* [What the task requires] Although the data below holds other lines too, output only those from the line with "intros Ha Hal." up to and including the line with "eapply (winv_create (World", exactly as they appear.

* [Dataset entries]

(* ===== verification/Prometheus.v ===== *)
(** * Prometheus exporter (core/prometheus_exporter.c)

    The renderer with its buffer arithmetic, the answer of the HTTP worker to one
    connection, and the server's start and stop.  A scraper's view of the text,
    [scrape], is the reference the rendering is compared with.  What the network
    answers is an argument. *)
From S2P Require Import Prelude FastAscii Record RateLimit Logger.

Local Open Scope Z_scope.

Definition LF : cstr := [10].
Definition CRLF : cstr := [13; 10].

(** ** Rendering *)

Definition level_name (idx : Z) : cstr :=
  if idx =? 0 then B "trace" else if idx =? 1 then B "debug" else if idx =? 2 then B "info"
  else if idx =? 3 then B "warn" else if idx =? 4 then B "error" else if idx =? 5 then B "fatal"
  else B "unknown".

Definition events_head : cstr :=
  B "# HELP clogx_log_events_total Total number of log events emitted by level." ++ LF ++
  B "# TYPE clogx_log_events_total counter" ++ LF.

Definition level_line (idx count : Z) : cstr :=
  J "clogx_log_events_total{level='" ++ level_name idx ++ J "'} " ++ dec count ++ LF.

--

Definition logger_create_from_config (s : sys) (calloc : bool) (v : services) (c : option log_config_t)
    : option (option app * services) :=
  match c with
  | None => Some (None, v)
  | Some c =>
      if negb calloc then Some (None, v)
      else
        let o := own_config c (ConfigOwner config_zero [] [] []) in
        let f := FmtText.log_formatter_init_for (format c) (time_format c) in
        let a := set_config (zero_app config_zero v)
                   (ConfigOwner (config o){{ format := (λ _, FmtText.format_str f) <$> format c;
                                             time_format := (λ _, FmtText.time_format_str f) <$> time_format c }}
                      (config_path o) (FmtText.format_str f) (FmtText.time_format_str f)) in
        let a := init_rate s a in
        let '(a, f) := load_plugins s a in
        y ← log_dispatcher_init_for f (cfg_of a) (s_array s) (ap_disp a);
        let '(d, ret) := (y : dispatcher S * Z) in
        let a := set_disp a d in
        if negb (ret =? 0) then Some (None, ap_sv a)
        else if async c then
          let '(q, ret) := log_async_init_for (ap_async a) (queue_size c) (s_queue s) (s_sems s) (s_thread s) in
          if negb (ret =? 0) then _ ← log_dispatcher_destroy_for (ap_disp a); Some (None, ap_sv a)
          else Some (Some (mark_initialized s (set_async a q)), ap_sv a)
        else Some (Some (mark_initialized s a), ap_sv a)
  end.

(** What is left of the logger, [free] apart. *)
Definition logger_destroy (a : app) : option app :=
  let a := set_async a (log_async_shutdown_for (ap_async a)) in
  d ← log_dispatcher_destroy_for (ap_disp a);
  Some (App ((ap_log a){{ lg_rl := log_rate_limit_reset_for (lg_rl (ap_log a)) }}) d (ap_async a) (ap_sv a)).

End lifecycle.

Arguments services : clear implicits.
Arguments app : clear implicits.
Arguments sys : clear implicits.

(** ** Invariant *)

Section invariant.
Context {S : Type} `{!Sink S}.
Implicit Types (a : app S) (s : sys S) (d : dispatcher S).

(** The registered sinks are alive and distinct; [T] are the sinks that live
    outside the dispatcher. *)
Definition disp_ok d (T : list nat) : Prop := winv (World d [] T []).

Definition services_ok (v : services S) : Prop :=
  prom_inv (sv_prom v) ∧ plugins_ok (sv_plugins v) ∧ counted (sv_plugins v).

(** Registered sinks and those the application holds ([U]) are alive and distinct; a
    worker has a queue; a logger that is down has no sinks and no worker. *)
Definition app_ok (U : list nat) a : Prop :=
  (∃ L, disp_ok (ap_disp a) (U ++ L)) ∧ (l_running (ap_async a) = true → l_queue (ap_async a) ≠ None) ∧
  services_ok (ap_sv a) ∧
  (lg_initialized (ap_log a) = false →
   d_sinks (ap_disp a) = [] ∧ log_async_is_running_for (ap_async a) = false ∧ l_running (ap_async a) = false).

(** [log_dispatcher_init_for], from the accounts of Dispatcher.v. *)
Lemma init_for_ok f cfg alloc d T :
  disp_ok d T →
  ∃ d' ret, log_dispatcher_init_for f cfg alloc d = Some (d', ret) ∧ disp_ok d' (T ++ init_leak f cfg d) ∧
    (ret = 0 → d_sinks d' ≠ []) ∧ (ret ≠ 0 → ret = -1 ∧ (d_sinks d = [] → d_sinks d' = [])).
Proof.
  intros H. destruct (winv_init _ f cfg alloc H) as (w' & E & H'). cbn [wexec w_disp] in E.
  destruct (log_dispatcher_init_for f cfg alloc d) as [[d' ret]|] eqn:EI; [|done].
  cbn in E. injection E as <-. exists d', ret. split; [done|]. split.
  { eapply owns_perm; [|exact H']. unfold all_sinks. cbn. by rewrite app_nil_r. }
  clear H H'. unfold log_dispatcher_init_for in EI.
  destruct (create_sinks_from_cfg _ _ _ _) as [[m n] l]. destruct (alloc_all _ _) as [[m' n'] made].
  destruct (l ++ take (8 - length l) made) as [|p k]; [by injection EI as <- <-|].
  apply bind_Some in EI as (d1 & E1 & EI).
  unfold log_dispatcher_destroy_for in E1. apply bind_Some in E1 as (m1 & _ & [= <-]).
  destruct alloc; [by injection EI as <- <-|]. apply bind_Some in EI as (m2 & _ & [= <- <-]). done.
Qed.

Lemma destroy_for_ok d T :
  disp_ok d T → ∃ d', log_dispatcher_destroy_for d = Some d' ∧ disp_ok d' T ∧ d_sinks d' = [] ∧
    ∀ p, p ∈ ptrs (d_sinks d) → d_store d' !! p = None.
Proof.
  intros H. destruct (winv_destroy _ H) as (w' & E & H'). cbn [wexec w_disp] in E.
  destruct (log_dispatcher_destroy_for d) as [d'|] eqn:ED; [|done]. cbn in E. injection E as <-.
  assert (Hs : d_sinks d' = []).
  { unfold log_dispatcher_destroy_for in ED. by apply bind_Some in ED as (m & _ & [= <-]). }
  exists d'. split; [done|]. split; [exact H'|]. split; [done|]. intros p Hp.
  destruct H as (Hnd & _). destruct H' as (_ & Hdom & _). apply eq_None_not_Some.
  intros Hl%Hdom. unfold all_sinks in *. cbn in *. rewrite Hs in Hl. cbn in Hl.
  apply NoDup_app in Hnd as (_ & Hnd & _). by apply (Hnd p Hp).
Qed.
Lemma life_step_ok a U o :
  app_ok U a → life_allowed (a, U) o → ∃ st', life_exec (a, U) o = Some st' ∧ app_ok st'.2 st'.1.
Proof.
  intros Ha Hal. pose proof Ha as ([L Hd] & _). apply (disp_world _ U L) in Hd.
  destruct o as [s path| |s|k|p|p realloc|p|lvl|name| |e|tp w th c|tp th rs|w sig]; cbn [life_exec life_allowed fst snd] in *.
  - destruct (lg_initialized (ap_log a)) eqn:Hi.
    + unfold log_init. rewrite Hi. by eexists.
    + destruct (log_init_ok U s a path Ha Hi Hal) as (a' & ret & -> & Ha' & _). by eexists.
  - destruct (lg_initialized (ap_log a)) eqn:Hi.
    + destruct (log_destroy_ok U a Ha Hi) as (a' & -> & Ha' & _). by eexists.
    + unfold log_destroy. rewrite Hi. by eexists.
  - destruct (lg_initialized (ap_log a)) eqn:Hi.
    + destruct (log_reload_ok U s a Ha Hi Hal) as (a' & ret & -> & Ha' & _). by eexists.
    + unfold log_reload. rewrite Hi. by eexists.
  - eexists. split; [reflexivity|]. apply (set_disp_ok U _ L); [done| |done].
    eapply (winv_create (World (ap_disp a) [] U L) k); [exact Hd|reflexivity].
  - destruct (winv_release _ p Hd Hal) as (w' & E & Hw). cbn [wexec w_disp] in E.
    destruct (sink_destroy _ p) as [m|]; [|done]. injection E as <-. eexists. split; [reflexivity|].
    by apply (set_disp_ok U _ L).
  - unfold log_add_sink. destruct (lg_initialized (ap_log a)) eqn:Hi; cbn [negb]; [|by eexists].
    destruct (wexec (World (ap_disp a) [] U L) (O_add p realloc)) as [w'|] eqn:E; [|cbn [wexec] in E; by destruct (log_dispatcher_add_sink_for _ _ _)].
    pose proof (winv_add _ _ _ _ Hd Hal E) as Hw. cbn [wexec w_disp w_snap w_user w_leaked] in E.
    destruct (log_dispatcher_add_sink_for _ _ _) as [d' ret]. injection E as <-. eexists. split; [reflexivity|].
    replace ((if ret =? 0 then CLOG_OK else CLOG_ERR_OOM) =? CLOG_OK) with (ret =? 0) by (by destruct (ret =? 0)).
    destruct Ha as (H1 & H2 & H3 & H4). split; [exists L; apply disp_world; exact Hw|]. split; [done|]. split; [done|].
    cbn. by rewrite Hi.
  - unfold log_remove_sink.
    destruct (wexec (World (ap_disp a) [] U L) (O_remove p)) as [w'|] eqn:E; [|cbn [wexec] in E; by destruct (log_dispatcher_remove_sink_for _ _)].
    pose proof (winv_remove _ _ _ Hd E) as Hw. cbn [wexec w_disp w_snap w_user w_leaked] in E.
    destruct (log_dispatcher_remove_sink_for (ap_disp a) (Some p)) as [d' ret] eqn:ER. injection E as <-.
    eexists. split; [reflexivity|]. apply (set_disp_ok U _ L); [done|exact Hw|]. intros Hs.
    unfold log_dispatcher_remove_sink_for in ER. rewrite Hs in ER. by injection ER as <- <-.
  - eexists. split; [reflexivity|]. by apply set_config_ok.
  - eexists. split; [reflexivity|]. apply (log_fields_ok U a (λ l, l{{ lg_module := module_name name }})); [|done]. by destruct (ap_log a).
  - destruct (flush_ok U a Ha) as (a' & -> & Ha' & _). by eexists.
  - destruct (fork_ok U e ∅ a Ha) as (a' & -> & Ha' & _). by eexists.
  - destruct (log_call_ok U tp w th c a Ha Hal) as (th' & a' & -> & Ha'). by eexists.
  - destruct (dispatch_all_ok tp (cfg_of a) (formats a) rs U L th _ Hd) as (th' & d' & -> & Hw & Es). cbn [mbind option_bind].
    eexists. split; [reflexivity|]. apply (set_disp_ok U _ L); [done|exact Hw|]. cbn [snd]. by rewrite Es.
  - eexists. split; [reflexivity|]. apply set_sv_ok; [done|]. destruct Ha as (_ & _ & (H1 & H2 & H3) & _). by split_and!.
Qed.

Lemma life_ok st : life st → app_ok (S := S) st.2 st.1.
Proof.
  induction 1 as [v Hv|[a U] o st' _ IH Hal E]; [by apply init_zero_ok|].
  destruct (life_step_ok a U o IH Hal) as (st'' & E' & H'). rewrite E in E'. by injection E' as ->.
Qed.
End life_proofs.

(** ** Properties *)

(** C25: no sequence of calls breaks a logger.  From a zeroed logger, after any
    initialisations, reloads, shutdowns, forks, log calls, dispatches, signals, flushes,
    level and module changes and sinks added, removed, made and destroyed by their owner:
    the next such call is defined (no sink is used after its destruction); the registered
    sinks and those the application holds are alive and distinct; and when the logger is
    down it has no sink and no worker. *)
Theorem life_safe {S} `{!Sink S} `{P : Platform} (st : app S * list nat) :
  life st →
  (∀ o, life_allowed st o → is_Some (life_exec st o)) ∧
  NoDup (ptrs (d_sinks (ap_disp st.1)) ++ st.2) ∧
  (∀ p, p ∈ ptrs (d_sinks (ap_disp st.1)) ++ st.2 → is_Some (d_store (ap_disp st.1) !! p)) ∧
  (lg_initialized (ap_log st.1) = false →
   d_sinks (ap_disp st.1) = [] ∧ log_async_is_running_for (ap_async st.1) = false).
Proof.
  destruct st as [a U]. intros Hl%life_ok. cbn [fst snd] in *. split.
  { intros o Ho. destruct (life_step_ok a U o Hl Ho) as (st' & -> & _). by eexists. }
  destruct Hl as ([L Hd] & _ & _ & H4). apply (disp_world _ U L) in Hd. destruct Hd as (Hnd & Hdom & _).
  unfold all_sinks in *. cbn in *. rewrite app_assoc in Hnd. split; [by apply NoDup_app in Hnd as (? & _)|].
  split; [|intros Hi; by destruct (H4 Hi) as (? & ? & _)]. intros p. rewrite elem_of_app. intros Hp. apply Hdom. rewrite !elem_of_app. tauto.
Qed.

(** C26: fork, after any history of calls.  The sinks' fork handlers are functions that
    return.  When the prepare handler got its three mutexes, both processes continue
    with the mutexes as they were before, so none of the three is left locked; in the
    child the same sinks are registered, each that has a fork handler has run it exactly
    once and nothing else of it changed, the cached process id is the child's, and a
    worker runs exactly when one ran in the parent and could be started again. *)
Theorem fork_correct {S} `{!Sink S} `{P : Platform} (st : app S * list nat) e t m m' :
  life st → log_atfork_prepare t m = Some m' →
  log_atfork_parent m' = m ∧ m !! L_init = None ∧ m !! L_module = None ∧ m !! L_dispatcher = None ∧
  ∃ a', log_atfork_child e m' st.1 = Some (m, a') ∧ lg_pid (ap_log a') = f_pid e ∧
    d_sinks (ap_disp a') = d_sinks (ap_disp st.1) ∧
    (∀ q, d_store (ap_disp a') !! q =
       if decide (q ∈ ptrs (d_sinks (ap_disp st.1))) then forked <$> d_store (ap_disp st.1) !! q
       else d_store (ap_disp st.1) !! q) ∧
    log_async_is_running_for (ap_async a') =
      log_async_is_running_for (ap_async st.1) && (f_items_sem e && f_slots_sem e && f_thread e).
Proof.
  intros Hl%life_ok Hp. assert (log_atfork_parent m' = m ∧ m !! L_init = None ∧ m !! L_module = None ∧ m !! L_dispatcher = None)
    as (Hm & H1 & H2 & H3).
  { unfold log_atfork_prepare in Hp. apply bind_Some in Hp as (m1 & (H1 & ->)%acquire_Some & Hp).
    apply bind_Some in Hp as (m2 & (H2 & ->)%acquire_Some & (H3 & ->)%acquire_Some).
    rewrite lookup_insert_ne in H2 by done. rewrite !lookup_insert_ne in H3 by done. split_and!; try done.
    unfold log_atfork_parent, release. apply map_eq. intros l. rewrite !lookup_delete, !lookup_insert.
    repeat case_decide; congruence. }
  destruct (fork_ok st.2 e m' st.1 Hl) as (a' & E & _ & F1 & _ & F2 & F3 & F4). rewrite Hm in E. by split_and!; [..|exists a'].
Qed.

...

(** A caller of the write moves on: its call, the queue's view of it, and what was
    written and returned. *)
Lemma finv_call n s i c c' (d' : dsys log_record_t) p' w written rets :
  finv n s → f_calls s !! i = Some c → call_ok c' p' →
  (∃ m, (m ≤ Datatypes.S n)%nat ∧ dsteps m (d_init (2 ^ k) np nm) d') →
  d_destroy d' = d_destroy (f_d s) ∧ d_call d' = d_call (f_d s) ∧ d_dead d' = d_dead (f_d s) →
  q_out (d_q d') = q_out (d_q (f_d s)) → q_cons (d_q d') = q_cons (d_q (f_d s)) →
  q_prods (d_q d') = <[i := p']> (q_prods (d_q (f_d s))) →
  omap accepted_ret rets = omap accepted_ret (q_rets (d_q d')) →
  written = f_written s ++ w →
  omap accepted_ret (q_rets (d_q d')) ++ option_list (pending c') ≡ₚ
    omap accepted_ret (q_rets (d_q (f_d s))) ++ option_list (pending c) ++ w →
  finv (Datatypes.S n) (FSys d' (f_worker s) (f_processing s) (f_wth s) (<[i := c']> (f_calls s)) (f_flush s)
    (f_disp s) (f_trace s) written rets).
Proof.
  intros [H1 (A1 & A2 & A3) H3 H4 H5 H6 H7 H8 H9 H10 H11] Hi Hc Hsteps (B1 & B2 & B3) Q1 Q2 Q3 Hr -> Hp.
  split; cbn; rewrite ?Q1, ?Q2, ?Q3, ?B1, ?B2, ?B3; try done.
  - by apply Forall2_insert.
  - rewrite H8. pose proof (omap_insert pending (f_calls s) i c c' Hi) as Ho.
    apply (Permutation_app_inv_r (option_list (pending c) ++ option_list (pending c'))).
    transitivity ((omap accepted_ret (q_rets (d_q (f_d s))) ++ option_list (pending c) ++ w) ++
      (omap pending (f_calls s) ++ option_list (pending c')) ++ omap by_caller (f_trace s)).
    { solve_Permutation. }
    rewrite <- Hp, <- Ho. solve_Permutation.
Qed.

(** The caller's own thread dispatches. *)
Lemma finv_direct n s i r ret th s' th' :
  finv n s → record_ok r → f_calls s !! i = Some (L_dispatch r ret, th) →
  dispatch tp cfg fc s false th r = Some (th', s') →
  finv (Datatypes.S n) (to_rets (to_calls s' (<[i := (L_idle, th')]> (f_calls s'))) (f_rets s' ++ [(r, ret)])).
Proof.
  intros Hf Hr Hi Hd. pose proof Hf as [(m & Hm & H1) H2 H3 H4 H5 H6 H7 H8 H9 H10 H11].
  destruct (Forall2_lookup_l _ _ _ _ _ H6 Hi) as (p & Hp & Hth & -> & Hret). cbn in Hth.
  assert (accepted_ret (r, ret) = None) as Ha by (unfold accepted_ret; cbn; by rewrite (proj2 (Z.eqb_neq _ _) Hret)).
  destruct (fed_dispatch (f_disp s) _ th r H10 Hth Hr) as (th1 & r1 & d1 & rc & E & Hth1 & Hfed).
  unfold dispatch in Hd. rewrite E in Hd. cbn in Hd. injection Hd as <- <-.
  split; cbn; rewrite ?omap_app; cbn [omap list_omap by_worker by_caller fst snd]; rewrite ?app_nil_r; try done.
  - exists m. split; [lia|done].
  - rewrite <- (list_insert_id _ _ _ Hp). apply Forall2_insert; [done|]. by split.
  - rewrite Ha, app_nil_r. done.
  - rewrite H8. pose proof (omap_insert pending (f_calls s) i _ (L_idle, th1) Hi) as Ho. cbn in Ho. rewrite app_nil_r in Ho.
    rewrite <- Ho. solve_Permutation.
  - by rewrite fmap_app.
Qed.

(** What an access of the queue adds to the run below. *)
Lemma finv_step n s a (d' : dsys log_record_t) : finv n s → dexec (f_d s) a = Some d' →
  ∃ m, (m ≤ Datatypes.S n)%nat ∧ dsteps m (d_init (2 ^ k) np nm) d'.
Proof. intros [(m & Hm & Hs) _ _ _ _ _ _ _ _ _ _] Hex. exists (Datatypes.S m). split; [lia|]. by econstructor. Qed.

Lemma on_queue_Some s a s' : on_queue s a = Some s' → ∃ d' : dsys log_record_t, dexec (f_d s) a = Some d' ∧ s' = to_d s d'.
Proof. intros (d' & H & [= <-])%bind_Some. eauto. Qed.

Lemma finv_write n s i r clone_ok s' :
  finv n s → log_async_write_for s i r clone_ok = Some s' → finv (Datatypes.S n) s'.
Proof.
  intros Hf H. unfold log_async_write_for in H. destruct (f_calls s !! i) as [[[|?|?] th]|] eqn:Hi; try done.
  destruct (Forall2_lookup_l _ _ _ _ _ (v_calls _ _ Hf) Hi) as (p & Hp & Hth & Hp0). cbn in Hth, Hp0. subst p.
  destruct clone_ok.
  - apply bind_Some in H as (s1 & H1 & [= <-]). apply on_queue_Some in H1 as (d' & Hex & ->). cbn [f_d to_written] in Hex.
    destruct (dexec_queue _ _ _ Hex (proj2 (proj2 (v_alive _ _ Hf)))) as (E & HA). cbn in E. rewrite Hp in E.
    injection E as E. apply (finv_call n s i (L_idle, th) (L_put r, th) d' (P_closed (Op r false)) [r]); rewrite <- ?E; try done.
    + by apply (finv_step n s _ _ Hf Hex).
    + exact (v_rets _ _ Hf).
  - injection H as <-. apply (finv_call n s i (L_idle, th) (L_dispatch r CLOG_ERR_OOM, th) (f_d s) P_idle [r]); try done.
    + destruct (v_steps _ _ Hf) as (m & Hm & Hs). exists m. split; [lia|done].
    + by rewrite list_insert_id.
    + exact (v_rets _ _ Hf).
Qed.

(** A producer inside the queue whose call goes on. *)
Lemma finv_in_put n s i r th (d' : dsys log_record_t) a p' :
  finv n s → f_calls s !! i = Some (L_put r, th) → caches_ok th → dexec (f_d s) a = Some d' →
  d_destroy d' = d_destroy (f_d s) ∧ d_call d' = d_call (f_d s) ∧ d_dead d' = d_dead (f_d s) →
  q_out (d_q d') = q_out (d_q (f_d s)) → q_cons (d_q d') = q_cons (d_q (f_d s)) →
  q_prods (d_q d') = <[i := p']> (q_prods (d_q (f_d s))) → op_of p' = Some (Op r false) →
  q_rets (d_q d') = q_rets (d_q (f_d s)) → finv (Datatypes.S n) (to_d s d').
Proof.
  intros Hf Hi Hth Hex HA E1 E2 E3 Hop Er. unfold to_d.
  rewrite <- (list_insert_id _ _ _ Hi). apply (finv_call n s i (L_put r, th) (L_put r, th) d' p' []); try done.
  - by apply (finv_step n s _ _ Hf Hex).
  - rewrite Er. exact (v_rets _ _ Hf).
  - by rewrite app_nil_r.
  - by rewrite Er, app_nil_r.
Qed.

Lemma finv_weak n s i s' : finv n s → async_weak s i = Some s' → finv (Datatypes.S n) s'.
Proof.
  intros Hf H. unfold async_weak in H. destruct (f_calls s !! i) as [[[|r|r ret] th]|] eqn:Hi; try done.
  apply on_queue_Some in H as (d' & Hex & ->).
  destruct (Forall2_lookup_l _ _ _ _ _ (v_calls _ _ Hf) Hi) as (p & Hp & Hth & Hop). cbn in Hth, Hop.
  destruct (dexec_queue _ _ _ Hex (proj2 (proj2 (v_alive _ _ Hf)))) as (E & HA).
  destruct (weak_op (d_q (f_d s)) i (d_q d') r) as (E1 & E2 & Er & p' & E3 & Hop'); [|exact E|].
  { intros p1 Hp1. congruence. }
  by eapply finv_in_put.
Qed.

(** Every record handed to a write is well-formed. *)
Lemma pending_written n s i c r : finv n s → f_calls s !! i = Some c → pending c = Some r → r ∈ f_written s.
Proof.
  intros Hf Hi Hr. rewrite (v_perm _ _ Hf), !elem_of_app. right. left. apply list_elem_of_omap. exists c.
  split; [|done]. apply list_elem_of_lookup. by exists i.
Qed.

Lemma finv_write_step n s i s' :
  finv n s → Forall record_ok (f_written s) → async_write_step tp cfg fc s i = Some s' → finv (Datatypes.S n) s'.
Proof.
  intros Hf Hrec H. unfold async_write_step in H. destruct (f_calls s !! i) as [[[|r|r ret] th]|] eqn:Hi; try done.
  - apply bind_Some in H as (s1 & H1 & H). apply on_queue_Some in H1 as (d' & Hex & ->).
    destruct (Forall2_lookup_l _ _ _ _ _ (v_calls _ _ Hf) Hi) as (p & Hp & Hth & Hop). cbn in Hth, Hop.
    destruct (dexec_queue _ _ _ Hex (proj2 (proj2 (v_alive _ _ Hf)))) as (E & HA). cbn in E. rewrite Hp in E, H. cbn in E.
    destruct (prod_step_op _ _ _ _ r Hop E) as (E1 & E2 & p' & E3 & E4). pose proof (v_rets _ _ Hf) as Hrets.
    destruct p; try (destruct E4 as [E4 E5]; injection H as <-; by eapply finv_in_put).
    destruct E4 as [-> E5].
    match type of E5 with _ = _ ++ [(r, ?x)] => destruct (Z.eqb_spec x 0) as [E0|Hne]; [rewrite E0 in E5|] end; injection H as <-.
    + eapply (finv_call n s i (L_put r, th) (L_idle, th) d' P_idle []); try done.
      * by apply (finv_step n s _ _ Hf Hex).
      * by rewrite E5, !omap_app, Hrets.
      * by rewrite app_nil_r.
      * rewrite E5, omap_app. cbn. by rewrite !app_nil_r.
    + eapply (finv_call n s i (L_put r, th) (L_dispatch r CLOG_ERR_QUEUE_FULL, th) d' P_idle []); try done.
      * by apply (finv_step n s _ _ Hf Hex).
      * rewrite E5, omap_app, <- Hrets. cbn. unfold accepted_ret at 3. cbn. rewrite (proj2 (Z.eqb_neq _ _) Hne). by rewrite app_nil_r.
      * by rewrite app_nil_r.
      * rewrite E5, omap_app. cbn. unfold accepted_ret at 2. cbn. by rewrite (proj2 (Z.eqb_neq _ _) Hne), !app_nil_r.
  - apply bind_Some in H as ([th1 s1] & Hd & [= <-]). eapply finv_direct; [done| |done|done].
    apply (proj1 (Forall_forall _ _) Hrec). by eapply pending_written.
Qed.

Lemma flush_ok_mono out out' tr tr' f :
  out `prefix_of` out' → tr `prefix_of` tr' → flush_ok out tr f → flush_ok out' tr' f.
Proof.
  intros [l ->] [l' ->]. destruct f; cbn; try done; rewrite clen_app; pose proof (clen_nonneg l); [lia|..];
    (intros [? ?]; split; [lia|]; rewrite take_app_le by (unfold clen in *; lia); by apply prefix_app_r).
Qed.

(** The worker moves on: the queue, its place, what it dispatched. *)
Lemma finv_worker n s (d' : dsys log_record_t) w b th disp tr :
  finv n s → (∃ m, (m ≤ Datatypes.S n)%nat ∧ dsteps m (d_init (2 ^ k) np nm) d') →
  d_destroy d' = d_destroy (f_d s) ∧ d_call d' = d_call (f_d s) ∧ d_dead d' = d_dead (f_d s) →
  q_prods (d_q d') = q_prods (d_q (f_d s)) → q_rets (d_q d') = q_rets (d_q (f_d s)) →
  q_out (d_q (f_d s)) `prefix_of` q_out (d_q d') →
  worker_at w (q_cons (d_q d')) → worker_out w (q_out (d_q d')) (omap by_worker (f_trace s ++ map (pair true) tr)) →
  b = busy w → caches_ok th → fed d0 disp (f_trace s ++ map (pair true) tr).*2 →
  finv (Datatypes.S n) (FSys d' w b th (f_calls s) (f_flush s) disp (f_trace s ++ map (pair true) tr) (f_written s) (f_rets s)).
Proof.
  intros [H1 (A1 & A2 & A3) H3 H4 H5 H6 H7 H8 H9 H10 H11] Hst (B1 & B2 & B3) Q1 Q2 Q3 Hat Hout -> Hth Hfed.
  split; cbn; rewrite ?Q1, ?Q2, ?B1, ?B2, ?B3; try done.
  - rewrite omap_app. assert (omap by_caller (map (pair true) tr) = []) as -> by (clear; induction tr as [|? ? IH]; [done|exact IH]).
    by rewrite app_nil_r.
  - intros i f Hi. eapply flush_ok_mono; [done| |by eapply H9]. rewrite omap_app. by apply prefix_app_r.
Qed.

* [Result of this exercise]
  intros Ha Hal. pose proof Ha as ([L Hd] & _). apply (disp_world _ U L) in Hd.
  destruct o as [s path| |s|k|p|p realloc|p|lvl|name| |e|tp w th c|tp th rs|w sig]; cbn [life_exec life_allowed fst snd] in *.
  - destruct (lg_initialized (ap_log a)) eqn:Hi.
    + unfold log_init. rewrite Hi. by eexists.
    + destruct (log_init_ok U s a path Ha Hi Hal) as (a' & ret & -> & Ha' & _). by eexists.
  - destruct (lg_initialized (ap_log a)) eqn:Hi.
    + destruct (log_destroy_ok U a Ha Hi) as (a' & -> & Ha' & _). by eexists.
    + unfold log_destroy. rewrite Hi. by eexists.
  - destruct (lg_initialized (ap_log a)) eqn:Hi.
    + destruct (log_reload_ok U s a Ha Hi Hal) as (a' & ret & -> & Ha' & _). by eexists.
    + unfold log_reload. rewrite Hi. by eexists.
  - eexists. split; [reflexivity|]. apply (set_disp_ok U _ L); [done| |done].
    eapply (winv_create (World (ap_disp a) [] U L) k); [exact Hd|reflexivity].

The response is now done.